___ Records supplied ___

(** * The Whiley-to-C runtime header [lib/wycc_lib.h]

    The header consists of declarations only: one [typedef struct] and five
    function prototypes, between comments.  The development keeps the text of
    the header, reads it with a lexer and a parser for the declaration subset
    of C the header is written in, and states the properties of the
    declarations on the resulting syntax tree. *)

From Stdlib Require Import String Ascii List Bool Arith Lia.
Import ListNotations.
Open Scope string_scope.
Open Scope list_scope.

(** ** The text of the header *)

Module Source.

(** The lines of [lib/wycc_lib.h], without their line terminators.  The last
    line of the file is not terminated. *)
Definition lines : list string :=
  [
    "/*";
    " * wycc_lib.h";
    " *";
    " * This is a a header file that describes the";
    " * library of support routines for programs written in";
    " * the Whiley language when translated into C (ala gcc)";
    " *";
    " * This file is part of the Whiley Development Kit (WDK).";
    " *";
    " * The Whiley Development Kit is free software; you can redistribute ";
    " * it and/or modify it under the terms of the GNU General Public ";
    " * License as published by the Free Software Foundation; either ";
    " * version 3 of the License, or (at your option) any later version.";
    " *";
    " * The Whiley Development Kit is distributed in the hope that it ";
    " * will be useful, but WITHOUT ANY WARRANTY; without even the ";
    " * implied warranty of MERCHANTABILITY or FITNESS FOR A PARTICULAR ";
    " * PURPOSE.  See the GNU General Public License for more details.";
    " *";
    " * You should have received a copy of the GNU General Public ";
    " * License along with the Whiley Development Kit. If not, see ";
    " * <http://www.gnu.org/licenses/>";
    " */";
    "";
    "typedef struct Wycc_object {";
    "    ;";
    "    int typ;";
    "    int cnt;";
    "    void* ptr;";
    "} wycc_obj;";
    "";
    "/*";
    " * routines used by wycc for structure and bookkeeping";
    " */";
    "void wycc_main();";
    "// wycc_obj* wyil_obj_str(char* text);";
    "wycc_obj* wycc_deref_box(wycc_obj* itm, int flg);";
    "wycc_obj* wycc_box_str(char* text);";
    "";
    "/*";
    " * routines to implement wyil operations";
    " */";
    "void wyil_debug_str(char* mesg);";
    "void wyil_debug_obj(wycc_obj *ptr);";
    "";
    "/*";
    ";;; Local Variables: ***";
    ";;; c-basic-offset: 4 ***";
    ";;; End: ***";
    " */"
  ].

Definition newline : ascii := ascii_of_nat 10.

Definition unlines (ls : list string) : string :=
  String.concat (String newline "") ls.

Definition text : string := unlines lines.

(** Lines [a] to [b] of the file, counted from 1. *)
Definition between (a b : nat) : list string :=
  firstn (S b - a) (skipn (a - 1) lines).

End Source.

(** ** Results of fallible passes *)

Inductive result (E A : Type) : Type :=
| Ok (a : A)
| Err (e : E).
Arguments Ok {E A} a.
Arguments Err {E A} e.

Definition bind {E A B} (r : result E A) (k : A -> result E B) : result E B :=
  match r with
  | Ok a => k a
  | Err e => Err e
  end.

Notation "x <- r ;; k" := (bind r (fun x => k))
  (at level 61, r at next level, right associativity).
Notation "' p <- r ;; k" := (bind r (fun x => let p := x in k))
  (at level 61, p pattern, r at next level, right associativity).

(** ** Lexer *)

Inductive token : Type :=
| TWord (w : string)                      (* identifier or keyword *)
| TPunct (c : ascii)                      (* one of { } ( ) ; , * *)
| TComment (block : bool) (body : string) (* block comment or line comment *).

(** A token with the lines of its first and its last character. *)
Record spanned : Type := Spanned
  { first_line : nat; last_line : nat; tok : token }.

Inductive lex_error : Type :=
| BadCharacter (line : nat) (c : ascii)
| UnterminatedComment (line : nat).

Inductive lex_mode : Type :=
| InCode
| InWord (start : nat) (rev_w : list ascii)
| AfterSlash (start : nat)
| InBlock (start : nat) (rev_body : list ascii)
| InBlockStar (start : nat) (rev_body : list ascii)
| InLine (start : nat) (rev_body : list ascii).

Definition in_range (lo hi : nat) (c : ascii) : bool :=
  let n := nat_of_ascii c in Nat.leb lo n && Nat.leb n hi.

Definition is_letter (c : ascii) : bool :=
  in_range 65 90 c || in_range 97 122 c || Ascii.eqb c "_".

Definition is_digit (c : ascii) : bool := in_range 48 57 c.

Definition is_space (c : ascii) : bool :=
  Ascii.eqb c " " || Ascii.eqb c Source.newline
  || Ascii.eqb c (ascii_of_nat 9) || Ascii.eqb c (ascii_of_nat 13).

Definition is_punct (c : ascii) : bool :=
  existsb (Ascii.eqb c) ["{"; "}"; "("; ")"; ";"; ","; "*"]%char.

Definition string_of_rev (rev_cs : list ascii) : string :=
  string_of_list_ascii (rev rev_cs).

(** One character read between tokens. *)
Definition code_step (line : nat) (c : ascii)
  : result lex_error (lex_mode * list spanned) :=
  if is_space c then Ok (InCode, [])
  else if is_letter c then Ok (InWord line [c], [])
  else if Ascii.eqb c "/" then Ok (AfterSlash line, [])
  else if is_punct c then Ok (InCode, [Spanned line line (TPunct c)])
  else Err (BadCharacter line c).

Definition lex_step (line : nat) (m : lex_mode) (c : ascii)
  : result lex_error (lex_mode * list spanned) :=
  match m with
  | InCode => code_step line c
  | InWord start w =>
      if is_letter c || is_digit c then Ok (InWord start (c :: w), [])
      else
        '(m', out) <- code_step line c ;;
        Ok (m', Spanned start line (TWord (string_of_rev w)) :: out)
  | AfterSlash start =>
      if Ascii.eqb c "*" then Ok (InBlock start [], [])
      else if Ascii.eqb c "/" then Ok (InLine start [], [])
      else Err (BadCharacter line c)
  | InBlock start b =>
      if Ascii.eqb c "*" then Ok (InBlockStar start b, [])
      else Ok (InBlock start (c :: b), [])
  | InBlockStar start b =>
      if Ascii.eqb c "/"
      then Ok (InCode, [Spanned start line (TComment true (string_of_rev b))])
      else if Ascii.eqb c "*" then Ok (InBlockStar start ("*"%char :: b), [])
      else Ok (InBlock start (c :: "*"%char :: b), [])
  | InLine start b =>
      if Ascii.eqb c Source.newline
      then Ok (InCode, [Spanned start line (TComment false (string_of_rev b))])
      else Ok (InLine start (c :: b), [])
  end.

(** The end of the text closes a word or a line comment; a block comment
    must have been closed. *)
Definition lex_end (line : nat) (m : lex_mode)
  : result lex_error (list spanned) :=
  match m with
  | InCode => Ok []
  | InWord start w => Ok [Spanned start line (TWord (string_of_rev w))]
  | AfterSlash _ => Err (BadCharacter line "/")
  | InBlock start _ | InBlockStar start _ => Err (UnterminatedComment start)
  | InLine start b => Ok [Spanned start line (TComment false (string_of_rev b))]
  end.

Fixpoint lex_from (line : nat) (m : lex_mode) (s : string)
  : result lex_error (list spanned) :=
  match s with
  | EmptyString => lex_end line m
  | String c rest =>
      '(m', out) <- lex_step line m c ;;
      ts <- lex_from (if Ascii.eqb c Source.newline then S line else line)
                     m' rest ;;
      Ok (out ++ ts)
  end.

Definition lex (s : string) : result lex_error (list spanned) :=
  lex_from 1 InCode s.

(** ** Syntax of the declarations *)

Inductive ctype : Type :=
| Void
| Int
| Char
| Named (name : string)   (* a typedef name *)
| Ptr (target : ctype).

(** An entry of a struct's member list: a field, or an empty declaration
    (a semicolon with nothing before it). *)
Inductive member : Type :=
| MField (ty : ctype) (name : string)
| MEmpty.

Record param : Type := Param { p_type : ctype; p_name : option string }.

(** [f()] gives no prototype; [f(void)] is [Prototyped []]. *)
Inductive params : Type :=
| Unprototyped
| Prototyped (ps : list param).

Record typedef_struct : Type := TypedefStruct
  { td_tag : string; td_members : list member; td_name : string }.
(** * Real-time analytics core of the markdown site

    A shallow embedding of the visit/session tracking code documented in
    "How stats work": the two backend mutations [recordPageView] and
    [heartbeat], the stale-session cleanup, and the client-side guards
    [getSessionId] and [sendHeartbeat].

    Conventions.
    - Instants and durations are [Z] milliseconds, as returned by
      [Date.now()].  One handler invocation sees one instant [now]: the
      backend runtime freezes the clock for the duration of a mutation, so
      the two [Date.now()] reads of [recordPageView] agree.
    - A table is the list of its documents in creation order.  An index
      query with equality on all index fields returns the matching
      documents in creation order; [.first()] takes the head,
      [.order("desc").first()] the last one.
    - Handlers are state transformers on [Db]; a handler that returns
      without calling [insert], [patch] or [delete] returns its input.
    - A mutation is a transaction: when the handler's promise rejects,
      the writes it made are discarded and the store is as the run found
      it ([mutation]).

    The development also covers the code around that core: the two
    client effects that drive the mutations, the title lookup of the
    stats page, the Ask AI action ([createSession], [streamResponse],
    [checkConfiguration]) and the polling loop of the search
    highlighter.
    - Text that the code slices or splits is a list of UTF-16 code
      units ([JsString]); text that is only compared is a [string].
    - What lies outside the repository is a parameter of the model: the
      search backend is its outcome (a thrown error or a result list),
      a language model is a function of the prompt, a stream that may be
      closed is the error its [appendChunk] throws. *)

From Stdlib Require Import ZArith Lia Ascii.
From stdpp Require Import base strings list gmap sorting.

Local Open Scope Z_scope.

(** ** Configuration constants *)

Definition DEDUP_WINDOW_MS : Z := 30 * 60 * 1000.
Definition SESSION_TIMEOUT_MS : Z := 2 * 60 * 1000.
Definition HEARTBEAT_DEDUP_MS : Z := 10 * 1000.
Definition HEARTBEAT_INTERVAL_MS : Z := 30 * 1000.
Definition HEARTBEAT_DEBOUNCE_MS : Z := 5 * 1000.
Definition SESSION_ID_KEY : string := "markdown_blog_session_id".

(** ** Tables *)

Module PageView.
Record t : Type := mk {
  _id : nat;
  path : string;
  pageType : string;
  sessionId : string;
  timestamp : Z
}.
End PageView.

Module ActiveSession.
Record t : Type := mk {
  _id : nat;
  sessionId : string;
  currentPath : string;
  lastSeen : Z
}.
End ActiveSession.

Record Db : Type := mkDb {
  pageViews : list PageView.t;
  activeSessions : list ActiveSession.t;
  nextId : nat
}.

Definition emptyDb : Db := mkDb [] [] 0%nat.

(** ** [ctx.db] primitives *)

(** [ctx.db.insert("pageViews", {...})]: the new document gets a fresh id
    and is the most recently created one. *)
Definition insert_pageView (path pageType sessionId : string) (timestamp : Z)
    (db : Db) : Db :=
  mkDb (pageViews db ++ [PageView.mk (nextId db) path pageType sessionId timestamp])
       (activeSessions db)
       (S (nextId db)).

(** [ctx.db.insert("activeSessions", {...})]. *)
Definition insert_activeSession (sessionId currentPath : string) (lastSeen : Z)
    (db : Db) : Db :=
  mkDb (pageViews db)
       (activeSessions db ++ [ActiveSession.mk (nextId db) sessionId currentPath lastSeen])
       (S (nextId db)).

(** The fields written by [ctx.db.patch(id, { currentPath, lastSeen })]. *)
Definition patch_fields (currentPath : string) (lastSeen : Z)
    (s : ActiveSession.t) : ActiveSession.t :=
  ActiveSession.mk (ActiveSession._id s) (ActiveSession.sessionId s) currentPath lastSeen.

(** What a patch of the document [id] does to the document [s]. *)
Definition patch_doc (id : nat) (currentPath : string) (lastSeen : Z)
    (s : ActiveSession.t) : ActiveSession.t :=
  if bool_decide (ActiveSession._id s = id)
  then patch_fields currentPath lastSeen s else s.

(** [ctx.db.patch(id, {...})] on "activeSessions": the document with that id
    is rewritten in place and keeps its position. *)
Definition patch_activeSession (id : nat) (currentPath : string) (lastSeen : Z)
    (db : Db) : Db :=
  mkDb (pageViews db)
       (patch_doc id currentPath lastSeen <$> activeSessions db)
       (nextId db).

(** [.withIndex("by_session_path", q => q.eq("sessionId", s).eq("path", p))] *)
Definition by_session_path (sessionId path : string) (db : Db) : list PageView.t :=
  filter (λ v, PageView.sessionId v = sessionId ∧ PageView.path v = path)
         (pageViews db).

(** [.withIndex("by_sessionId", q => q.eq("sessionId", s))] *)
Definition by_sessionId (sessionId : string) (db : Db) : list ActiveSession.t :=
  filter (λ s, ActiveSession.sessionId s = sessionId) (activeSessions db).

(** ** Backend mutation [recordPageView] *)

Definition recordPageView (now : Z) (path pageType sessionId : string)
    (db : Db) : Db :=
  let dedupCutoff := now - DEDUP_WINDOW_MS in
  let recentView := last (by_session_path sessionId path db) in
  if match recentView with
     | Some v => bool_decide (PageView.timestamp v > dedupCutoff)
     | None => false
     end
  then db
  else insert_pageView path pageType sessionId now db.

(** ** Backend mutation [heartbeat] *)

Definition heartbeat (now : Z) (sessionId currentPath : string) (db : Db) : Db :=
  let existingSession := head (by_sessionId sessionId db) in
  match existingSession with
  | Some ex =>
      if bool_decide (ActiveSession.currentPath ex = currentPath)
         && bool_decide (now - ActiveSession.lastSeen ex < HEARTBEAT_DEDUP_MS)
      then db
      else patch_activeSession (ActiveSession._id ex) currentPath now db
  | None => insert_activeSession sessionId currentPath now db
  end.

(** ** Stale-session cleanup *)

(** How a promise settles. *)
Inductive Settled : Type := Fulfilled | Rejected.

(** The order of the "by_lastSeen" index. *)
Definition lastSeen_le (a b : ActiveSession.t) : Prop :=
  ActiveSession.lastSeen a ≤ ActiveSession.lastSeen b.

#[global] Instance lastSeen_le_dec a b : Decision (lastSeen_le a b).
Proof. unfold lastSeen_le. apply _. Defined.

(** [.withIndex("by_lastSeen", q => q.lt("lastSeen", cutoff)).collect()]:
    the documents below the cutoff, in index order (ascending [lastSeen]). *)
Definition by_lastSeen_lt (cutoff : Z) (db : Db) : list ActiveSession.t :=
  merge_sort lastSeen_le
             (filter (λ s, ActiveSession.lastSeen s < cutoff) (activeSessions db)).

(** [ctx.db.delete(id)] on "activeSessions".  The promise rejects, and the
    table is left as it was, when the store fails to carry out this delete
    ([faulty id]) or when no document has that id. *)
Definition delete_activeSession (faulty : nat → bool) (id : nat) (db : Db)
    : Db * Settled :=
  if faulty id || negb (bool_decide (id ∈ ActiveSession._id <$> activeSessions db))
  then (db, Rejected)
  else (mkDb (pageViews db)
             (filter (λ s, ActiveSession._id s ≠ id) (activeSessions db))
             (nextId db),
        Fulfilled).

(** [staleSessions.map((s) => ctx.db.delete(s._id))]: [map] calls the
    callback on every element, so every delete is issued, in order, before
    anything is awaited. *)
Fixpoint delete_each (faulty : nat → bool) (staleSessions : list ActiveSession.t)
    (db : Db) : Db * list Settled :=
  match staleSessions with
  | [] => (db, [])
  | s :: rest =>
      let '(db1, r) := delete_activeSession faulty (ActiveSession._id s) db in
      let '(db2, rs) := delete_each faulty rest db1 in
      (db2, r :: rs)
  end.

(** [Promise.all]: fulfilled when every promise is, rejected otherwise. *)
Definition Promise_all (ps : list Settled) : Settled :=
  if forallb (λ p, match p with Fulfilled => true | Rejected => false end) ps
  then Fulfilled else Rejected.

(** The body of the cleanup mutation.  The result is the store once the
    issued deletes have taken effect, and how the awaited [Promise.all]
    settles; the body has no [catch], so a rejection is the handler's. *)
Definition cleanupStaleSessions (faulty : nat → bool) (now : Z) (db : Db)
    : Db * Settled :=
  let cutoff := now - SESSION_TIMEOUT_MS in
  let staleSessions := by_lastSeen_lt cutoff db in
  let '(db', ps) := delete_each faulty staleSessions db in
  (db', Promise_all ps).

(** An environment in which no delete fails. *)
Definition reliable : nat → bool := λ _, false.

(** What a run of a mutation leaves in the store.  The cleanup is
    registered as a mutation ("The cleanup mutation", scheduled by
    [crons.interval]), and the backend runs a mutation as one transaction:
    the writes of a handler that returns are committed together, the
    writes of a handler whose awaited promise rejects are discarded with
    it. *)
Definition mutation (handler : Db → Db * Settled) (db : Db) : Db :=
  match handler db with
  | (db', Fulfilled) => db'
  | (_, Rejected) => db
  end.

(** ** Client: session identity *)

(** JavaScript [!sessionId] for a [string | null]. *)
Definition falsy (s : option string) : bool :=
  match s with
  | None => true
  | Some v => bool_decide (v = EmptyString)
  end.
(** X16: in the fuzzy search with a limit [n >= 1], the empty list is
    returned exactly when every dictionary word is farther than the
    admitted distance [min(3, len(w.lower()) // 2 + 1)], the length being
    that of the lowercased word, as on line 152 of the source. *)
Theorem no_suggestion_iff_all_far (self : Lexicon) (w : string) (n : Z) :
  (1 ≤ n)%Z →
  Str.lower w ∉ dictionary self →
  learned_fixes self !! Str.lower w = None →
  find_suggestions set_order w n self = (Ok [], self)
  ↔ ∀ d, d ∈ dictionary self →
      3 `min` (Str.len (Str.lower w) / 2 + 1) < levenshtein (Str.lower w) d.
Proof using set_order_enum.
  intros Hn Hout Hnone.
  rewrite find_suggestions_fuzzy; [|done..|intros d; apply set_order_elem_of_iff].
  pose proof (fuzzy_suggestions_nil self (Str.lower w) n
                (set_order (dictionary self)) Hn) as Hnil.
  split.
  - intros [= Heq] d Hd. apply Hnil; [done|]. by apply set_order_elem_of_iff.
  - intros Hfar. do 2 f_equal. apply Hnil.
    intros d Hd. by apply Hfar, set_order_elem_of_iff.
Qed.

End suggestion_facts.

(** ** Trimming and case *)

Lemma isspace_lower_char (c : ascii) :
  Str.isspace_char (Str.lower_char c) = Str.isspace_char c.
Proof. destruct c as [[] [] [] [] [] [] [] []]; reflexivity. Qed.

Lemma lstrip_lower (l : list ascii) :
  Str.lstrip_chars (Str.lower_char <$> l)
  = Str.lower_char <$> Str.lstrip_chars l.
Proof.
  induction l as [|c l IH]; [done|].
  rewrite fmap_cons. cbn [Str.lstrip_chars]. rewrite isspace_lower_char.
  destruct (Str.isspace_char c); [exact IH | by rewrite fmap_cons].
Qed.

Lemma strip_lower (s : string) :
  Str.strip (Str.lower s) = Str.lower (Str.strip s).
Proof.
  unfold Str.strip, Str.lower. rewrite !chars_of_chars. f_equal.
  by rewrite lstrip_lower, <- fmap_reverse, lstrip_lower, fmap_reverse.
Qed.

Lemma lstrip_idemp (l : list ascii) :
  Str.lstrip_chars (Str.lstrip_chars l) = Str.lstrip_chars l.
Proof.
  induction l as [|c l IH]; [done|]. cbn [Str.lstrip_chars].
  destruct (Str.isspace_char c) eqn:Hc; [exact IH|].
  cbn [Str.lstrip_chars]. by rewrite Hc.
Qed.

Lemma lstrip_head (l : list ascii) :
  Str.lstrip_chars l = []
  ∨ ∃ c t, Str.lstrip_chars l = c :: t ∧ Str.isspace_char c = false.
Proof.
  induction l as [|c l IH]; [by left|]. cbn [Str.lstrip_chars].
  destruct (Str.isspace_char c) eqn:Hc; [exact IH|]. right. by exists c, l.
Qed.

Lemma lstrip_snoc (l : list ascii) (x : ascii) :
  Str.isspace_char x = false →
  Str.lstrip_chars (l ++ [x]) = Str.lstrip_chars l ++ [x].
Proof.
  intros Hx. induction l as [|c l IH]; cbn [app Str.lstrip_chars].
  - by rewrite Hx.
  - by destruct (Str.isspace_char c).
Qed.

(** Trimming on the right of a word that starts with a visible character
    keeps that character. *)
Lemma rstrip_cons (c : ascii) (t : list ascii) :
  Str.isspace_char c = false →
  reverse (Str.lstrip_chars (reverse (c :: t)))
  = c :: reverse (Str.lstrip_chars (reverse t)).
Proof.
  intros Hc. by rewrite reverse_cons, lstrip_snoc, reverse_snoc.
Qed.

Lemma strip_chars_idemp (l : list ascii) :
  reverse (Str.lstrip_chars (reverse (Str.lstrip_chars
    (reverse (Str.lstrip_chars (reverse (Str.lstrip_chars l)))))))
  = reverse (Str.lstrip_chars (reverse (Str.lstrip_chars l))).
Proof.
  destruct (lstrip_head l) as [->|(c & t & -> & Hc)]; [done|].
  rewrite (rstrip_cons c t Hc). cbn [Str.lstrip_chars]. rewrite Hc.
  rewrite (rstrip_cons c _ Hc). f_equal.
  by rewrite reverse_involutive, lstrip_idemp.
Qed.

Lemma strip_idemp (s : string) : Str.strip (Str.strip s) = Str.strip s.
Proof.
  unfold Str.strip. rewrite chars_of_chars. f_equal. apply strip_chars_idemp.
Qed.

Lemma normalize_idemp (s : string) :
  Str.strip (Str.lower (Str.strip (Str.lower s))) = Str.strip (Str.lower s).
Proof. by rewrite <- strip_lower, lower_idemp, strip_idemp. Qed.

Lemma lstrip_spaces (l : list ascii) :
  Forall (λ c, Str.isspace_char c = true) l → Str.lstrip_chars l = [].
Proof.
  induction 1 as [|c l Hc _ IH]; [done|].
  cbn [Str.lstrip_chars]. by rewrite Hc.
Qed.

Lemma normalize_spaces (s : string) :
  Forall (λ c, Str.isspace_char c = true) (Str.chars s) →
  Str.strip (Str.lower s) = EmptyString.
Proof.
  intros Hs. unfold Str.strip, Str.lower. rewrite chars_of_chars.
  rewrite (lstrip_spaces (Str.lower_char <$> Str.chars s)); [done|].
  apply Forall_fmap. eapply Forall_impl; [exact Hs|].
  intros c Hc. simpl. by rewrite isspace_lower_char.
Qed.

(** ** What [add_word] and [learn_correction] change *)

(** X17: [add_word] only looks at the lowercased, trimmed word: adding a
    word and adding its normal form do the same, and a word made of
    whitespace only (the empty word included) changes nothing. *)
Theorem add_word_normalizes (self : Lexicon) (w : string) :
  add_word w self = add_word (Str.strip (Str.lower w)) self
  ∧ (Forall (λ c, Str.isspace_char c = true) (Str.chars w) →
     add_word w self = (Ok tt, self)).
Proof.
  split.
  - by rewrite !add_word_run, normalize_idemp.
  - intros Hs. rewrite add_word_run, (normalize_spaces w Hs).
    by rewrite decide_True.
Qed.

Lemma frequency_of_add_word (self : Lexicon) (w k : string) :
  frequency_of (snd (add_word w self)) k
  = if decide (Str.strip (Str.lower w) ≠ EmptyString
               ∧ Str.strip (Str.lower w) = k)
    then frequency_of self k + 1 else frequency_of self k.
Proof.
  rewrite add_word_run. cbn [snd].
  destruct (decide (Str.strip (Str.lower w) = EmptyString)) as [He|Hne].
  { rewrite decide_False; [done|]. by intros [? _]. }
  unfold frequency_of at 1. cbn [word_count].
  destruct (decide (Str.strip (Str.lower w) = k)) as [<-|Hk].
  - rewrite odict_get_set_eq, decide_True by done. done.
  - rewrite odict_get_set_ne by done. rewrite decide_False; [done|].
    by intros [_ ?].
Qed.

___

Task goal - Above are some records; copy exactly the lines from the one with "else (mkDb (pageViews db)" through the one with "registered as a", both included, and no others.

Result for this task -
  else (mkDb (pageViews db)
             (filter (λ s, ActiveSession._id s ≠ id) (activeSessions db))
             (nextId db),
        Fulfilled).

(** [staleSessions.map((s) => ctx.db.delete(s._id))]: [map] calls the
    callback on every element, so every delete is issued, in order, before
    anything is awaited. *)
Fixpoint delete_each (faulty : nat → bool) (staleSessions : list ActiveSession.t)
    (db : Db) : Db * list Settled :=
  match staleSessions with
  | [] => (db, [])
  | s :: rest =>
      let '(db1, r) := delete_activeSession faulty (ActiveSession._id s) db in
      let '(db2, rs) := delete_each faulty rest db1 in
      (db2, r :: rs)
  end.

(** [Promise.all]: fulfilled when every promise is, rejected otherwise. *)
Definition Promise_all (ps : list Settled) : Settled :=
  if forallb (λ p, match p with Fulfilled => true | Rejected => false end) ps
  then Fulfilled else Rejected.

(** The body of the cleanup mutation.  The result is the store once the
    issued deletes have taken effect, and how the awaited [Promise.all]
    settles; the body has no [catch], so a rejection is the handler's. *)
Definition cleanupStaleSessions (faulty : nat → bool) (now : Z) (db : Db)
    : Db * Settled :=
  let cutoff := now - SESSION_TIMEOUT_MS in
  let staleSessions := by_lastSeen_lt cutoff db in
  let '(db', ps) := delete_each faulty staleSessions db in
  (db', Promise_all ps).

(** An environment in which no delete fails. *)
Definition reliable : nat → bool := λ _, false.

(** What a run of a mutation leaves in the store.  The cleanup is
    registered as a mutation ("The cleanup mutation", scheduled by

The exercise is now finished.